**ACTIVITY**
Take the entries below and print, exactly, the stretch from the line containing "m k v k = v." through the line containing "Import ScopeTrackedFunctions.", both included.

**DATA TO EXAMINE**
(** * Tents-and-Trees puzzle encoder (demo.py): loader, constraint encoder, driver

    A shallow embedding of [parse_puzzle], [build_solver] and the verdict
    handling of [solve_and_display].

    Conventions
    - Python [int] is [Z]; [len] returns a [Z]; [range n] is a list of [Z].
    - Text is ASCII: a [string] of [ascii] characters.
    - A raised exception is the [Raise] branch of [result].
    - The z3 solver is the external boundary: its expressions are the
      constructors of [expr], the solver object is the list of asserted
      expressions, and a model is a valuation of the named constants that
      makes every asserted expression true.  The bound of a cardinality
      constraint is a 32-bit parameter of the bindings ([c_uint],
      [bound_ok]). *)

From Stdlib Require Import ZArith List String Ascii Bool Lia Permutation.
From Stdlib Require Import DecimalString DecimalZ.
Import ListNotations.
Open Scope Z_scope.

Set Implicit Arguments.
Set Warnings "-register-all".

(* ===================================================================== *)
(** ** Exceptions and the error monad                                      *)
(* ===================================================================== *)

Inductive exn : Type :=
| ValueError      (* bad input line, or int() on a non-integer token *)
| IndexError      (* list index out of range *)
| Z3Exception.    (* raised by the z3 bindings *)

Inductive result (A : Type) : Type :=
| Ok (a : A)
| Raise (e : exn).

Arguments Ok {A} a.
Arguments Raise {A} e.

Definition rbind {A B} (r : result A) (k : A -> result B) : result B :=
  match r with
  | Ok a => k a
  | Raise e => Raise e
  end.

Declare Scope result_scope.
Delimit Scope result_scope with result.
Notation "x <- r ; k" := (rbind r (fun x => k))
  (at level 61, r at next level, right associativity) : result_scope.
Notation "' pat <- r ; k" := (rbind r (fun x => match x with pat => k end))
  (at level 61, pat pattern, r at next level, right associativity) : result_scope.
Open Scope result_scope.

(** [[f(x) for x in xs]] where [f] may raise: left to right, first
    exception wins. *)
Fixpoint mapM {A B} (f : A -> result B) (xs : list A) : result (list B) :=
  match xs with
  | [] => Ok []
  | x :: xs' =>
      y <- f x;
      ys <- mapM f xs';
      Ok (y :: ys)
  end.

(** A comprehension or loop whose body contributes zero or more items. *)
Fixpoint flat_mapM {A B} (f : A -> result (list B)) (xs : list A)
  : result (list B) :=
  match xs with
  | [] => Ok []
  | x :: xs' =>
      ys <- f x;
      zs <- flat_mapM f xs';
      Ok (ys ++ zs)
  end.

(* ===================================================================== *)
(** ** Python built-ins used by the script                                 *)
(* ===================================================================== *)

Definition len {A} (l : list A) : Z := Z.of_nat (List.length l).

(** [range(n)]: 0, 1, ..., n-1; empty when [n <= 0]. *)
Definition range (n : Z) : list Z := map Z.of_nat (seq 0 (Z.to_nat n)).

(** [l[i]]: a negative index counts from the end; outside [-len, len)
    raises IndexError. *)
Definition getitem {A} (l : list A) (i : Z) : result A :=
  let i' := if i <? 0 then i + len l else i in
  if (0 <=? i') && (i' <? len l) then
    match nth_error l (Z.to_nat i') with
    | Some a => Ok a
    | None => Raise IndexError
    end
  else Raise IndexError.

(** Indexing that admits only [0 <= i < len l]; used to state that an
    access never relies on wrap-around of negative indices. *)
Definition getitem_strict {A} (l : list A) (i : Z) : result A :=
  if (0 <=? i) && (i <? len l) then
    match nth_error l (Z.to_nat i) with
    | Some a => Ok a
    | None => Raise IndexError
    end
  else Raise IndexError.

(** [l[lo:hi]] with Python's clamping of the bounds. *)
Definition slice {A} (l : list A) (lo hi : Z) : list A :=
  let norm x := if x <? 0 then Z.max 0 (x + len l) else Z.min x (len l) in
  let lo' := norm lo in
  let hi' := norm hi in
  firstn (Z.to_nat (hi' - lo')) (skipn (Z.to_nat lo') l).

(** *** Strings *)

Definition code (c : ascii) : nat := nat_of_ascii c.

(** [str.isspace] on ASCII: TAB LF VT FF CR, FS GS RS US, space. *)
Definition isspace (c : ascii) : bool :=
  let n := code c in
  (((9 <=? n) && (n <=? 13)) || ((28 <=? n) && (n <=? 31)) || (n =? 32))%nat.

(** Line boundaries of [str.splitlines] on ASCII:
    LF VT FF CR FS GS RS (and CR LF as one). *)
Definition is_linebreak (c : ascii) : bool :=
  let n := code c in
  (((10 <=? n) && (n <=? 13)) || ((28 <=? n) && (n <=? 30)))%nat.

Definition snoc_char (s : string) (c : ascii) : string :=
  (s ++ String c EmptyString)%string.

Definition is_empty (s : string) : bool :=
  match s with EmptyString => true | _ => false end.

Fixpoint splitlines_from (s cur : string) : list string :=
  match s with
  | EmptyString => if is_empty cur then [] else [cur]
  | String c rest =>
      if is_linebreak c then
        cur :: match rest with
               | String c' rest' =>
                   if ((code c =? 13) && (code c' =? 10))%nat
                   then splitlines_from rest' EmptyString
                   else splitlines_from rest EmptyString
               | EmptyString => splitlines_from rest EmptyString
               end
      else splitlines_from rest (snoc_char cur c)
  end.

Definition splitlines (s : string) : list string :=
  splitlines_from s EmptyString.

Fixpoint lstrip (s : string) : string :=
  match s with
  | EmptyString => EmptyString
  | String c rest => if isspace c then lstrip rest else s
  end.

Fixpoint rstrip (s : string) : string :=
  match s with
  | EmptyString => EmptyString
  | String c rest =>
      let rest' := rstrip rest in
      if isspace c && is_empty rest' then EmptyString else String c rest'
  end.

Definition strip (s : string) : string := rstrip (lstrip s).

(** [re.split(r'\s+', line)]: cut at every maximal run of whitespace; a
    run at either end leaves an empty piece there. *)
Fixpoint re_split_ws_from (s cur : string) (in_ws : bool) : list string :=
  match s with
  | EmptyString => [cur]
  | String c rest =>
      if isspace c then
        if in_ws then re_split_ws_from rest cur true
        else cur :: re_split_ws_from rest EmptyString true
      else re_split_ws_from rest (snoc_char cur c) false
  end.

Definition re_split_ws (line : string) : list string :=
  re_split_ws_from line EmptyString false.

(** *** [int(token)], base 10

    Grammar after stripping whitespace: an optional sign, then digits in
    which single underscores may separate digits.  The interpreter's cap
    on the number of digits of a literal, a run-time setting, is left
    out. *)

Definition digit_val (c : ascii) : option Z :=
  let n := code c in
  if ((48 <=? n) && (n <=? 57))%nat then Some (Z.of_nat n - 48) else None.

Fixpoint int_digits (s : string) (acc : Z) (need_digit : bool) : option Z :=
  match s with
  | EmptyString => if need_digit then None else Some acc
  | String c rest =>
      match digit_val c with
      | Some d => int_digits rest (10 * acc + d) false
      | None =>
          if ((code c =? 95)%nat && negb need_digit)
          then int_digits rest acc true
          else None
      end
  end.
Fixpoint pop_n (n : nat) (q : LockFreeFifo (T:=T)) : list T * LockFreeFifo (T:=T) :=
  match n with
  | O => ([], q)
  | S n' =>
      let '(x, q1) := pop empty q in
      let '(xs, q2) := pop_n n' q1 in (x :: xs, q2)
  end.

End Client.
End FifoClient.

(** ** The application's use of a [JobSystem]'s callback channels:
    [addCallback], and the destruction of a scope. *)
Module JobSystemClient.
Import ScopeTrackedFunctions JobSystem CallbackMap.

Definition js_step (s : JobSystem) (o : cm_op) : JobSystem :=
  match o with
  | CMAdd id scope function => addCallback id scope function s
  | CMDestroy scope =>
      set_callbacks (callbackMap s) (progressCallbackMap s)
                    (destroyScope scope (registry s)) (nextContainer s) s
  end.

Definition js_run (threads : nat) (ops : list cm_op) : JobSystem :=
  fold_left js_step ops (create threads).

End JobSystemClient.

(* ================================================================== *)
(** * Proofs *)

Lemma upd_eq {X} (m : nat -> X) k v : upd m k v k = v.
Proof. unfold upd. now rewrite Nat.eqb_refl. Qed.

Lemma upd_neq {X} (m : nat -> X) k k' v : k' <> k -> upd m k v k' = m k'.
Proof. intro H. unfold upd. apply Nat.eqb_neq in H. now rewrite H. Qed.

Lemma upd_spec {X} (m : nat -> X) k v k' :
  upd m k v k' = if k' =? k then v else m k'.
Proof. reflexivity. Qed.

Module RegistryFacts.
Import ScopeTrackedFunctions.

(** Well-formedness of the two-way registration between scopes and
    containers, maintained by every operation. *)
Record Inv (h : Heap) : Prop := {
  inv_links : forall c s, In s (scopes h c) <-> In c (containers h s);
  inv_funs : forall c s, In s (scopes h c) <-> exists f, In (c, f) (scopedFunctions h s);
  inv_nodup_scopes : forall c, NoDup (scopes h c);
  inv_nodup_containers : forall s, NoDup (containers h s)
}.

**SOLUTION TO THIS EXERCISE**
Lemma upd_eq {X} (m : nat -> X) k v : upd m k v k = v.
Proof. unfold upd. now rewrite Nat.eqb_refl. Qed.

Lemma upd_neq {X} (m : nat -> X) k k' v : k' <> k -> upd m k v k' = m k'.
Proof. intro H. unfold upd. apply Nat.eqb_neq in H. now rewrite H. Qed.

Lemma upd_spec {X} (m : nat -> X) k v k' :
  upd m k v k' = if k' =? k then v else m k'.
Proof. reflexivity. Qed.

Module RegistryFacts.
Import ScopeTrackedFunctions.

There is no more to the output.